# EBay front tubular control arms



## Orion88 (Apr 24, 2012)

I was disassembling my A-Arms on my 70 GTO to take to the sandblasters and found that one of my control arm shafts was SEVERELY worn. Instead of replacing the shaft I am considering getting these tubular upper and lower control arms I found on ebay:
Heavy Duty Control Arm Upper Lower Tubular A Arms GM | eBay

He's sold 550 sets and has good feedback, but they're so much cheaper than all other aftermarket tubular control arms. Does anyone have these on their GTO, and are you happy with them?

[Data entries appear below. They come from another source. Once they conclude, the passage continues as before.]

(* ===== verification/Migration.v ===== *)
(** * Opening the databases

    [SqliteJobStore::open] (apps/orbit-openeo/src/job_store.rs) and
    [Engine::open] (crates/orbit-etl/src/engine.rs): the statements that create or
    bring up to date the tables, on a database that may be new, of an older
    version or current, and that other processes may be opening at the same
    time.  The database is a class of the statements' effects on the columns of
    its tables, with the documented behaviour of SQLite as laws; sqlx's options and
    pool are parameters. *)

From S2P Require Import Prelude Text JobStore.
Local Open Scope Z_scope.

(** ** The statements *)

Definition CREATE_JOBS : string :=
  "CREATE TABLE IF NOT EXISTS jobs (id TEXT PRIMARY KEY, user_id TEXT NOT NULL, title TEXT, description TEXT, " +:+
  "process TEXT NOT NULL, status TEXT NOT NULL, progress REAL, created INTEGER NOT NULL, updated INTEGER NOT NULL, " +:+
  "assets TEXT NOT NULL DEFAULT '[]', logs TEXT NOT NULL DEFAULT '[]')".
Definition JOB_COLUMNS : list string :=
  ["id"; "user_id"; "title"; "description"; "process"; "status"; "progress"; "created"; "updated"; "assets"; "logs"].
Definition ADD_LOGS : string := "ALTER TABLE jobs ADD COLUMN logs TEXT NOT NULL DEFAULT '[]'".
Definition CREATE_INDEX : string := "CREATE INDEX IF NOT EXISTS idx_jobs_user ON jobs(user_id)".
Definition CREATE_ORBIT_JOBS : string :=
  "CREATE TABLE IF NOT EXISTS orbit_jobs (id TEXT PRIMARY KEY, state TEXT NOT NULL, rows_read INTEGER NOT NULL DEFAULT 0, " +:+
  "rows_written INTEGER NOT NULL DEFAULT 0, started_at TEXT NOT NULL, finished_at TEXT, error TEXT, spec_json TEXT NOT NULL)".

Class Ddl (Db : Type) := {
  ddl : string → Db → result string Db;
  jobs_columns : Db → option (list string);    (* of the table jobs, if it exists *)
  stored_rows : Db → list (gmap string string) (* its rows, column by column *) }.

Class DdlLaws (Db : Type) `{Ddl Db} := {
  create_new db : jobs_columns db = None →
    ∃ db', ddl CREATE_JOBS db = Ok db' ∧ jobs_columns db' = Some JOB_COLUMNS ∧ stored_rows db' = [];
  create_old db cols : jobs_columns db = Some cols → ddl CREATE_JOBS db = Ok db;
  add_new db cols : jobs_columns db = Some cols → "logs" ∉ cols →
    ∃ db', ddl ADD_LOGS db = Ok db' ∧ jobs_columns db' = Some (cols ++ ["logs"]) ∧
      stored_rows db' = (<["logs" := "[]"]>) <$> stored_rows db;
  add_old db cols : jobs_columns db = Some cols → "logs" ∈ cols →
    ∃ e, ddl ADD_LOGS db = Err e ∧ str_contains "duplicate column" e = true;
  index_law db cols : jobs_columns db = Some cols → "user_id" ∈ cols →
    ∃ db', ddl CREATE_INDEX db = Ok db' ∧ jobs_columns db' = Some cols ∧ stored_rows db' = stored_rows db }.

(** ** Opening *)

(** Where an opening is. *)
Inductive Phase := Connecting | Created | Altered | Opened | OpenFailed (e : JobError).

Section opening.
Context {Db : Type} `{Ddl Db}.
Context (parse_url pool_connect : result string ()).      (* sqlx, for one url *)

(** One statement of an opening; an error that says the column is there is passed over. *)
Definition open_step (p : Phase) (db : Db) : Phase * Db :=
  match p with
  | Connecting =>
      match ddl CREATE_JOBS db with
      | Ok db => (Created, db)
      | Err e => (OpenFailed (Backend ("migrate: " +:+ e)), db)
      end
  | Created =>
      match ddl ADD_LOGS db with
      | Ok db => (Altered, db)
      | Err e =>
          if str_contains "duplicate column" e then (Altered, db)
          else (OpenFailed (Backend ("migrate logs column: " +:+ e)), db)
      end
  | Altered =>
      match ddl CREATE_INDEX db with
      | Ok db => (Opened, db)
      | Err e => (OpenFailed (Backend ("index: " +:+ e)), db)
      end
  | Opened | OpenFailed _ => (p, db)
  end.

Definition open (db : Db) : result JobError () * Db :=
  match parse_url with
  | Err e => (Err (Backend ("parse url: " +:+ e)), db)
  | Ok _ =>
      match pool_connect with
      | Err e => (Err (Backend ("pool: " +:+ e)), db)
      | Ok _ =>
          let '(p, db) := open_step Connecting db in
          let '(p, db) := open_step p db in
          let '(p, db) := open_step p db in
          (match p with OpenFailed e => Err e | _ => Ok tt end, db)
      end
  end.

(** Several openings at once: a schedule says whose statement is next. *)
Fixpoint open_all (sched : list nat) (ps : list Phase) (db : Db) : list Phase * Db :=
  match sched with
  | [] => (ps, db)
  | i :: sched =>
      match ps !! i with
      | None => open_all sched ps db
      | Some p => let '(p, db) := open_step p db in open_all sched (<[i := p]> ps) db
      end
  end.

(** [Engine::open] of the ETL engine: one idempotent statement. *)
Definition engine_open (db : Db) : result string Db :=
  _ ← parse_url; _ ← pool_connect; ddl CREATE_ORBIT_JOBS db.
End opening.

(** ** Correctness *)

Section laws.
Context {Db : Type} `{DdlLaws Db}.

(** A database an opening accepts: without the table, or with a table that has
    the column of the index. *)
Definition openable (db : Db) : Prop := ∀ cols, jobs_columns db = Some cols → "user_id" ∈ cols.

(** What a phase knows of the database. *)
Definition reached (p : Phase) (db : Db) : Prop :=
  match p with
  | Connecting => True
  | Created => is_Some (jobs_columns db)
  | Altered | Opened => ∃ cols, jobs_columns db = Some cols ∧ "logs" ∈ cols
  | OpenFailed _ => False
  end.

(** Columns are only added, and rows keep their values. *)
Definition upgraded (db db' : Db) : Prop :=
  (∀ cols, jobs_columns db = Some cols → ∃ cols', jobs_columns db' = Some cols' ∧ cols `prefix_of` cols') ∧
  (is_Some (jobs_columns db) →
    Forall2 (λ row row' : gmap string string, ∀ c v, c ≠ "logs" → row' !! c = Some v ↔ row !! c = Some v)
      (stored_rows db) (stored_rows db')).

Lemma upgraded_refl db : upgraded db db.
Proof.
  split; [eauto|]. intros _. induction (stored_rows db); constructor; [done|assumption].
Qed.

Lemma upgraded_trans db1 db2 db3 : upgraded db1 db2 → upgraded db2 db3 → upgraded db1 db3.
Proof.
  intros [Hc Hr] [Hc' Hr']. split.
  - intros cols E. destruct (Hc cols E) as (cols2 & E2 & Hp). destruct (Hc' cols2 E2) as (cols3 & E3 & Hp').
    exists cols3. split; [done|]. by transitivity cols2.
  - intros [cols E]. specialize (Hr ltac:(eauto)). destruct (Hc cols E) as (cols2 & E2 & _).
    specialize (Hr' ltac:(eauto)). revert Hr'. generalize (stored_rows db3).
    induction Hr as [|x y l k Hxy _ IH]; intros m Hm; inversion Hm as [|? z ? m' Hyz Hm']; subst; constructor; [|by apply IH].
    intros c v Hcv. by rewrite Hyz, Hxy.
Qed.

Lemma reached_upgraded p db db' : reached p db → upgraded db db' → reached p db'.
Proof.
  intros Hp [Hc _]. destruct p; simpl in *; try done.
  - destruct Hp as [cols E]. destruct (Hc cols E) as (cols' & -> & _). by eexists.
  - destruct Hp as (cols & E & Hl). destruct (Hc cols E) as (cols' & -> & [k ->]). exists (cols ++ k). set_solver.
  - destruct Hp as (cols & E & Hl). destruct (Hc cols E) as (cols' & -> & [k ->]). exists (cols ++ k). set_solver.
Qed.

Lemma open_step_ok p db p' db' : openable db → reached p db → open_step p db = (p', db') →
  openable db' ∧ reached p' db' ∧ upgraded db db' ∧ ∀ e, p' ≠ OpenFailed e.
Proof.
  intros Hopen Hp. destruct p as [| | | |e]; simpl in *; [| | |by intros [= <- <-]; refine (conj Hopen (conj Hp (conj (upgraded_refl db) _)))|done].
  - destruct (jobs_columns db) as [cols|] eqn:E.
    + rewrite (create_old db cols E). intros [= <- <-]. refine (conj _ (conj _ (conj _ _))); [done|by eexists|apply upgraded_refl|done].
    + destruct (create_new db E) as (db1 & -> & E1 & Hrows). intros [= <- <-]. refine (conj _ (conj _ (conj _ _))); [|by eexists| |done].
      * intros cols. rewrite E1. intros [= <-]. set_solver.
      * split; [by rewrite E|]. rewrite E. by intros [].
  - destruct Hp as [cols E]. destruct (decide ("logs" ∈ cols)) as [Hin|Hout].
    + destruct (add_old db cols E Hin) as (e & -> & ->). intros [= <- <-].
      refine (conj Hopen (conj _ (conj (upgraded_refl db) _))); [by exists cols|done].
    + destruct (add_new db cols E Hout) as (db1 & -> & E1 & Hrows). intros [= <- <-].
      refine (conj _ (conj _ (conj _ _))); [| | |done].
      * intros cols'. rewrite E1. intros [= <-]. specialize (Hopen cols E). set_solver.
      * exists (cols ++ ["logs"]). split; [done|]. set_solver.
      * split.
        -- intros cols'. rewrite E. intros [= <-]. exists (cols ++ ["logs"]). split; [done|]. by eexists.
        -- intros _. rewrite Hrows. clear Hrows. induction (stored_rows db) as [|row rows IH]; constructor; [|exact IH].
           intros c v Hc. by rewrite lookup_insert_ne.
  - destruct Hp as (cols & E & Hl). destruct (index_law db cols E (Hopen cols E)) as (db1 & -> & E1 & Hrows).
    intros [= <- <-]. refine (conj _ (conj _ (conj _ _))); [| | |done].
    + intros cols'. rewrite E1. intros [= <-]. by apply Hopen.
    + by exists cols.
    + split; [intros cols' E'; exists cols; rewrite E in E'; injection E' as <-; by split|].
      intros Hs. rewrite Hrows. by apply (upgraded_refl db).
Qed.

Lemma open_all_ok sched : ∀ ps db ps' db', openable db → Forall (λ p, reached p db) ps →
  open_all sched ps db = (ps', db') → Forall (λ p, reached p db') ps' ∧ upgraded db db'.
Proof.
  induction sched as [|i sched IH]; intros ps db ps' db' Hopen Hps; simpl.
  { intros [= <- <-]. split; [done|apply upgraded_refl]. }
  destruct (ps !! i) as [p|] eqn:Hi; [|by apply IH].
  destruct (open_step p db) as [p1 db1] eqn:Hs. intros Hrest.
  destruct (open_step_ok p db p1 db1 Hopen (Forall_lookup_1 _ _ _ _ Hps Hi) Hs) as (Ho & Hp1 & Hup & _).
  destruct (IH (<[i:=p1]> ps) db1 ps' db' Ho) as [Hps' Hup']; [|done|].
  - apply Forall_insert; [|done]. eapply Forall_impl; [exact Hps|]. intros q Hq. exact (reached_upgraded q db db1 Hq Hup).
  - split; [done|]. exact (upgraded_trans db db1 db' Hup Hup').
Qed.

(** However many processes open one database at a time, and in whatever order
    their statements fall, none fails; an opening that has come to its end finds
    the table with the column of the logs, columns are only added, and the rows that
    were there keep the values of their other columns. *)
Theorem concurrent_opens_succeed n sched db ps db' : openable db →
  open_all sched (replicate n Connecting) db = (ps, db') →
  (∀ e, OpenFailed e ∉ ps) ∧ upgraded db db' ∧
  (Opened ∈ ps → ∃ cols, jobs_columns db' = Some cols ∧ "logs" ∈ cols).
Proof.
  intros Hopen Ha. destruct (open_all_ok sched (replicate n Connecting) db ps db' Hopen) as [Hps Hup]; [|done|].
  { by apply Forall_replicate. }
  rewrite Forall_forall in Hps. split_and!; [|done|].
  - intros e He. by apply Hps in He.
  - intros Ho. by apply Hps in Ho.
Qed.

(** One opening succeeds on a new, an old or a current database, and a second one
    changes no column. *)
Theorem open_upgrades parse_url pool_connect db : parse_url = Ok tt → pool_connect = Ok tt → openable db →
  ∃ db', open parse_url pool_connect db = (Ok tt, db') ∧ upgraded db db' ∧
    (jobs_columns db = None → jobs_columns db' = Some JOB_COLUMNS) ∧
    ∃ cols, jobs_columns db' = Some cols ∧ "logs" ∈ cols ∧
      ∃ db'', open parse_url pool_connect db' = (Ok tt, db'') ∧ jobs_columns db'' = Some cols.
Proof.
  intros -> -> Hopen.
  assert (∀ d, openable d → ∃ d', open (Ok tt) (Ok tt) d = (Ok tt, d') ∧ upgraded d d' ∧ openable d' ∧
    match jobs_columns d with
    | None => jobs_columns d' = Some JOB_COLUMNS
    | Some cols => jobs_columns d' = Some (if decide ("logs" ∈ cols) then cols else cols ++ ["logs"])
    end) as Hone.
  { intros d Hd. assert (∃ d1 cols, ddl CREATE_JOBS d = Ok d1 ∧ jobs_columns d1 = Some cols ∧ openable d1 ∧ upgraded d d1 ∧
      cols = default JOB_COLUMNS (jobs_columns d)) as (d1 & cols & E1 & Hc1 & Ho1 & Hu1 & Hcols).
    { destruct (jobs_columns d) as [cols|] eqn:E.
      - exists d, cols. rewrite (create_old d cols E). by pose proof (upgraded_refl d).
      - destruct (create_new d E) as (d1 & E1 & Hc1 & _). exists d1, JOB_COLUMNS.
        destruct (open_step_ok Connecting d Created d1 Hd I) as (? & _ & ? & _); [simpl; by rewrite E1|]. done. }
    destruct (open_step Created d1) as [p2 d2] eqn:E2.
    destruct (open_step_ok Created d1 p2 d2 Ho1 ltac:(by eexists) E2) as (Ho2 & Hp2 & Hu2 & Hf2).
    assert (p2 = Altered ∧ jobs_columns d2 = Some (if decide ("logs" ∈ cols) then cols else cols ++ ["logs"])) as [-> Hc2].
    { simpl in E2. case_decide as Hl.
      - destruct (add_old d1 cols Hc1 Hl) as (e & He & Hs). rewrite He, Hs in E2. injection E2 as <- <-. done.
      - destruct (add_new d1 cols Hc1 Hl) as (d' & He & Hc & _). rewrite He in E2. injection E2 as <- <-. done. }
    destruct (index_law d2 _ Hc2 (Ho2 _ Hc2)) as (d3 & E3 & Hc3 & _).
    destruct (open_step_ok Altered d2 Opened d3 Ho2 Hp2) as (Ho3 & _ & Hu3 & _); [simpl; by rewrite E3|].
    exists d3. unfold open. cbn [open_step]. rewrite E1. cbn [open_step] in E2 |- *. rewrite E2. cbn [open_step].
    rewrite E3. split; [done|]. split; [by eauto using upgraded_trans|]. split; [done|].
    rewrite Hc3, Hcols. by destruct (jobs_columns d). }
  destruct (Hone db Hopen) as (db' & E & Hu & Ho & Hc). exists db'. split; [done|]. split; [done|].
  split; [intros En; by rewrite En in Hc|].
  assert (∃ cols, jobs_columns db' = Some cols ∧ "logs" ∈ cols) as (cols & Ec & Hl).
  { destruct (jobs_columns db) as [cols|]; rewrite Hc; eexists; (split; [done|]); [case_decide; set_solver|set_solver]. }
  exists cols. split; [done|]. split; [done|]. destruct (Hone db' Ho) as (db'' & E' & _ & _ & Hc').
  exists db''. split; [done|]. rewrite Ec in Hc'. by rewrite decide_True in Hc'.
Qed.
End laws.

(** ** A table kept as its columns and rows *)

Module Demo.
Record Table := mkTable { columns : option (list string); rows : list (gmap string string) }.

#[export] Instance table_ddl : Ddl Table := {|
  ddl stmt t :=
    match columns t with
    | None =>
        if decide (stmt = CREATE_JOBS) then Ok (mkTable (Some JOB_COLUMNS) [])
        else if decide (stmt = CREATE_ORBIT_JOBS) then Ok t
        else Err "no such table: jobs"
    | Some cols =>
        if decide (stmt = ADD_LOGS) then
          if decide ("logs" ∈ cols) then Err "duplicate column name: logs"
          else Ok (mkTable (Some (cols ++ ["logs"])) (<["logs" := "[]"]> <$> rows t))
        else if decide (stmt = CREATE_INDEX) then
          if decide ("user_id" ∈ cols) then Ok t else Err "no such column: user_id"
        else Ok t
    end;
  jobs_columns := columns;
  stored_rows := rows |}.

#[export] Instance table_laws : DdlLaws Table.
Proof.
  split; intros [c rs] *; simpl.
  - intros ->. by eexists.
  - by intros ->.
  - intros -> H. rewrite (decide_False _ _ H). by eexists.
  - intros -> H. rewrite (decide_True _ _ H). by eexists.
  - intros -> H. rewrite (decide_True _ _ H). by eexists.
Qed.

(** Two servers open a database written before the logs were kept. *)
Example two_servers :
  open_all [0; 1; 0; 1; 1; 0]%nat [Connecting; Connecting]
    (mkTable (Some ["id"; "user_id"]) [{[ "id" := "j"; "user_id" := "u" ]}]) =
  ([Opened; Opened],
   mkTable (Some ["id"; "user_id"; "logs"]) [{[ "id" := "j"; "user_id" := "u"; "logs" := "[]" ]}]).
Proof. vm_compute. reflexivity. Qed.
End Demo.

Also looking at buying these to make my whole front end new:
Steering Linkage Kit

Has anyone used this product, or dealt with PST before? I hope to be making these purchases in the next week or two so any and all comments regarding personal experience with these two products would be very much appreciated.


----------



## Instg8ter (Sep 28, 2010)

They are probably chinese made, but what isn't these days. they also have a good one day deal on front disk conversion with drilled and slotted zinc rotors and stainless braided lines for 289.00.


----------



## crustysack (Oct 5, 2008)

very leery of no name brand parts- "heavy duty" is not a brand name, nor do I see any type of warranty with this purchase, only a 14 day return on non installed parts. also all the feedback items are listed as PRIVATE- this keeps you from contacting someone who bought these to ask them how they really are. 
"The most expensive is not always the best but you get what you pay for"
just my 2 cents


----------



## Orion88 (Apr 24, 2012)

I've decided not to spend the extra money and just replace the control arm shaft for now. I plan on rebuilding the suspension front to back once I'm out of college and have a big boy job. I plan on using Detroit Speed Engineering for all of the parts. They are just about the best you can get.


----------



## geeteeohguy (Feb 2, 2008)

One thing about the original A arms: they are excellent quality and fit properly. Shaft kits are cheap. Done both of mine several times over the past 30+ years.


----------